A continuación cogió el único instrumento que había dejado sobre la mesa y se lo mostró a la mujer. A mí me pareció una especie de consolador, pero la joven lo reconoció y tembló, pidiendo por primera vez piedad.

Cuando me fijé en la rosca que tenía en un extremo entendí por qué suplicaba la joven, era una especie de especulo aunque su misión no era facilitar la visión.

Ignorando la suplicas de la joven, el verdugo le metió la pera por el ano de un solo golpe. La joven aulló e intentó retorcerse aunque la cigüeña le impedía adoptar una postura más cómoda.

—¿Estás segura de que no tienes nada que confesar? — me adelanté de nuevo.

—No. No he hecho nada malo.

— Confiesa ¿Eres una bruja? ¿Provocas la muerte de ganado? ¿Te ayuntas con el demonio? —insistí.

—No, no, noooo. Soy una mujer temerosa de Dios. Jamás osaría cometer ningún pecado semejante contra él.

La negación se convirtió en un alarido cuando el torturador le dio una vuelta a la rosca haciendo que se abriesen las aletas del aparato dilatando un poco más el recto de la joven.

Úrsula estaba dolorida. Los hierros de la cigüeña se le clavaban en el cuello y en las extremidades, pero ese dolor no era nada comparado con el ardor que le provocaba el diabólico instrumento que tenía incrustado en su culo.

Servando continuó su tortura dosificando cuidadosamente el dolor de su víctima y evitando que sufriese ninguna lesión permanente.

Finalmente, aparté al verdugo y le dije que deberíamos suspender la sesión por aquel día. Servando estuvo de acuerdo, aunque insistió en dejarle puesta la cigüeña unas horas más.
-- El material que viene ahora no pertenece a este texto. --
(** [x < 0.0] is false: [x] is zero, positive, plus infinity or NaN. *)
Definition not_negative (x : double) : Prop := SFltb x dzero = false.

(** Zero or finite, as every draw of [normal_distribution] is. *)
Definition is_finite (x : double) : bool :=
  match x with
  | S754_zero _ | S754_finite _ _ _ => true
  | _ => false
  end.

(** [S_prev * exp((mu - 0.5 * sigma * sigma) * dt + sigma * sqrt(dt) * Z)],
    each operation rounded, in the order the expression is evaluated. *)
Definition nextPrice_double (exp_impl : double -> double)
    (S_prev mu sigma dt Z : double) : double :=
  dmul S_prev
    (exp_impl
       (dadd (dmul (dsub mu (dmul (dmul dhalf sigma) sigma)) dt)
             (dmul (dmul sigma (dsqrt dt)) Z))).

(** The vector [prices] after [n] iterations of the main loop. *)
Fixpoint price_path_double (exp_impl : double -> double) (S0 mu sigma dt : double)
    (draws : nat -> double) (n : nat) : list double :=
  match n with
  | O => [S0]
  | S k =>
      let prices := price_path_double exp_impl S0 mu sigma dt draws k in
      prices ++ [nextPrice_double exp_impl (last prices S0) mu sigma dt (draws (S k))]
  end.

(** The double nearest to [exp (-1)], 0x1.78b56362cef38p-2. *)
Definition exp_minus_one : double := S754_finite false 6627126856707896 (-54).

(** A stand-in for [exp] in examples: right at [-1], and 1 elsewhere. *)
Definition exp_sample (x : double) : double :=
  if SFeqb x (double_of_Z (-1)) then exp_minus_one else double_of_Z 1.

(** ** Scenarios *)

(** A trade record standing for uninitialised memory in examples. *)
Definition junk0 : nat -> Trade :=
  fun _ => mkTrade 0 0 0 0 0 0 0 0 0 0 true.

(** The configuration of [main] with drift and volatility set to zero. *)
Definition calm_config : Config :=
  mkConfig 10000 100 0 0 1 10 0.05 5 20 5 0.01 0.005 0.012 0.007.

(** State of the butterfly slot in the calm market after [11 * q + r] ticks,
    [r < 11]: [q] trades closed at 50 each, and a trade open since tick
    [11 * q + 1] unless [r = 0]. *)
Definition calm_butterfly_inv (q r : nat) (v : Trade * R) : Prop :=
  snd v = 50 * INR q /\
  (r = 0%nat -> open (fst v) = false) /\
  (r <> 0%nat ->
     open (fst v) = true /\
     entryTick (fst v) = Z.of_nat (11 * q + 1) /\
     strike1 (fst v) = 100 * (1 - 0.05) /\
     strike2 (fst v) = 100 /\
     strike3 (fst v) = 100 * (1 + 0.05) /\
     volume (fst v) = 10%Z).

(** Branch the butterfly block takes in the calm market at tick [11 * q + r + 1]. *)
Definition calm_butterfly_event (r : nat) : Event :=
  if Nat.eqb r 0 then Opened else if Nat.eqb r 10 then Closed else Idle.

(** The draw that moves the price from [S_prev] to [S_next]. *)
Definition draw_for (c : Config) (S_prev S_next : R) : R :=
  (ln (S_next / S_prev) - (mu c - 0.5 * sigma c * sigma c) * dt c)
  / (sigma c * sqrt (dt c)).

(** A price path on which the bear spread loses, and draws that produce it. *)
Definition bear_path : list R := [100; 100; 100; 100; 101; 104; 101.2].

Definition bear_draws : Z -> R :=
  fun t => draw_for main_config (at_index bear_path (t - 1)) (at_index bear_path t).

(** * Properties *)

(** ** Boolean comparisons *)

Lemma Rltb_true x y : Rltb x y = true <-> x < y.
Proof. unfold Rltb; destruct (Rlt_dec x y); split; intros; auto; discriminate. Qed.

Lemma Rltb_false x y : Rltb x y = false <-> y <= x.
Proof.
  unfold Rltb; destruct (Rlt_dec x y); split; intros; auto; try discriminate; lra.
Qed.

Lemma Rgtb_true x y : Rgtb x y = true <-> x > y.
Proof. unfold Rgtb; rewrite Rltb_true; lra. Qed.

Lemma Rgtb_false x y : Rgtb x y = false <-> x <= y.
Proof. unfold Rgtb; rewrite Rltb_false; lra. Qed.

Ltac rcases :=
  repeat match goal with
  | |- context [Rltb ?x ?y] =>
      let H := fresh "Hc" in
      destruct (Rltb x y) eqn:H;
      [apply Rltb_true in H | apply Rltb_false in H]
  end.

(** ** Loops *)

Lemma for_from_snoc {A : Type} (body : Z -> A -> A) (n : nat) :
  forall (i : Z) (a : A),
    for_from (S n) i body a = body (i + Z.of_nat n)%Z (for_from n i body a).
Proof.
  induction n as [|n IH]; intros i a.
  - simpl. now rewrite Z.add_0_r.
  - change (for_from (S (S n)) i body a) with (for_from (S n) (i + 1)%Z body (body i a)).
    rewrite IH. simpl for_from at 2.
    f_equal. lia.
Qed.

Lemma run_S c junk draws n :
  run c junk draws (S n) = tick c draws (Z.of_nat (S n)) (run c junk draws n).
Proof.
  unfold run. rewrite for_from_snoc. f_equal. lia.
Qed.

Lemma simulate_run c junk draws :
  simulate c junk draws = run c junk draws (Z.to_nat (totalTicks c - 1)).
Proof.
  unfold simulate, for_range, run. f_equal. f_equal. lia.
Qed.

(** ** Payoff library *)

Lemma Rmax_pos_l x : 0 <= x -> Rmax x 0 = x.
Proof. intros; unfold Rmax; destruct (Rle_dec x 0); lra. Qed.

Lemma Rmax_neg_l x : x <= 0 -> Rmax x 0 = 0.
Proof. intros; unfold Rmax; destruct (Rle_dec x 0); lra. Qed.

Lemma Rmax_0_nonneg x : 0 <= Rmax x 0.
Proof. apply Rmax_r. Qed.

(** C6. The five payoff functions are the intrinsic-value formulas of the
    specification, for all real arguments, and take the listed boundary
    values: straddle(100,100) = 0, straddle(150,100) = 50,
    straddle(50,100) = 50 and bullSpread(120,90,110) = 20. *)
Theorem payoff_formulas :
  (forall S K, straddlePayoff S K = Rmax (S - K) 0 + Rmax (K - S) 0) /\
  (forall S K1 K2, stranglePayoff S K1 K2 = Rmax (K1 - S) 0 + Rmax (S - K2) 0) /\
  (forall S K1 K2, bullSpreadPayoff S K1 K2 = Rmax (S - K1) 0 - Rmax (S - K2) 0) /\
  (forall S K1 K2, bearSpreadPayoff S K1 K2 = Rmax (K1 - S) 0 - Rmax (S - K2) 0) /\
  (forall S K1 K2 K3,
     butterflySpreadPayoff S K1 K2 K3 =
     Rmax (S - K1) 0 - 2 * Rmax (S - K2) 0 + Rmax (S - K3) 0) /\
  straddlePayoff 100 100 = 0 /\
  straddlePayoff 150 100 = 50 /\
  straddlePayoff 50 100 = 50 /\
  bullSpreadPayoff 120 90 110 = 20.
Proof.
  repeat split; try reflexivity.
  - unfold straddlePayoff. rewrite !Rmax_neg_l by lra. lra.
  - unfold straddlePayoff.
    rewrite (Rmax_pos_l (150 - 100)), (Rmax_neg_l (100 - 150)) by lra. lra.
  - unfold straddlePayoff.
    rewrite (Rmax_neg_l (50 - 100)), (Rmax_pos_l (100 - 50)) by lra. lra.
  - unfold bullSpreadPayoff. rewrite !Rmax_pos_l by lra. lra.
Qed.

(** ** Signal generation *)

Lemma signalBull_cases shortMA longMA :
  (shortMA > longMA /\ signalBull shortMA longMA = 1%Z) \/
  (shortMA <= longMA /\ signalBull shortMA longMA = (-1)%Z).
Proof. unfold signalBull, Rgtb. rcases; [left | right]; split; auto; lra. Qed.

Lemma signalBear_cases shortMA longMA :
  (shortMA < longMA /\ signalBear shortMA longMA = 1%Z) \/
  (longMA <= shortMA /\ signalBear shortMA longMA = (-1)%Z).
Proof. unfold signalBear. rcases; [left | right]; split; auto; lra. Qed.

Lemma signalButterfly_cases c volatility :
  (volatility < volThresholdLow c /\ signalButterfly c volatility = 1%Z) \/
  (volThresholdLow c <= volatility /\ signalButterfly c volatility = (-1)%Z).
Proof. unfold signalButterfly. rcases; [left | right]; split; auto; lra. Qed.

(** The three-way signals, for thresholds in any order: entry has priority. *)
Lemma signalStraddle_cases c volatility :
  (volatility > volThresholdHigh c /\ signalStraddle c volatility = 1%Z) \/
  (volatility <= volThresholdHigh c /\ volatility < volThresholdLow c /\
   signalStraddle c volatility = (-1)%Z) \/
  (volatility <= volThresholdHigh c /\ volThresholdLow c <= volatility /\
   signalStraddle c volatility = 0%Z).
Proof.
  unfold signalStraddle, Rgtb. rcases;
    [left | right; left | right; right]; repeat split; auto; lra.
Qed.

Lemma signalStrangle_cases c volatility :
  (volatility > volThresholdHighStrangle c /\ signalStrangle c volatility = 1%Z) \/
  (volatility <= volThresholdHighStrangle c /\
   volatility < volThresholdLowStrangle c /\
   signalStrangle c volatility = (-1)%Z) \/
  (volatility <= volThresholdHighStrangle c /\
   volThresholdLowStrangle c <= volatility /\
   signalStrangle c volatility = 0%Z).
Proof.
  unfold signalStrangle, Rgtb. rcases;
    [left | right; left | right; right]; repeat split; auto; lra.
Qed.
Tras rezar una de las oraciones que había aprendido apresuradamente de un libro de exorcismos que había sacado de la biblioteca del convento y Servando le hubo quitado la pera, di por terminada la sesión. Hubiese deseado decirle a la joven que lo estaba haciendo bien, que pronto estaría libre, pero la presencia del verdugo solo me permitió hacerle un nuevo gesto de ánimo cuando este  nos dio la espalda un instante.

Terminé la oración rápidamente y dejé a Úrsula presa en aquel instrumento, desnuda e indefensa, al cuidado de aquel sádico profesional. Sabía que era una locura, pero no tenía otro remedio.

Cuando salí al exterior era ya de noche.  Respiré hondo, intentando purgar de mi organismo aquel aire acre y opresivo y en ese momento me di cuenta de que apenas había comido nada desde el almuerzo. No era un mal momento para visitar la cantina de la villa.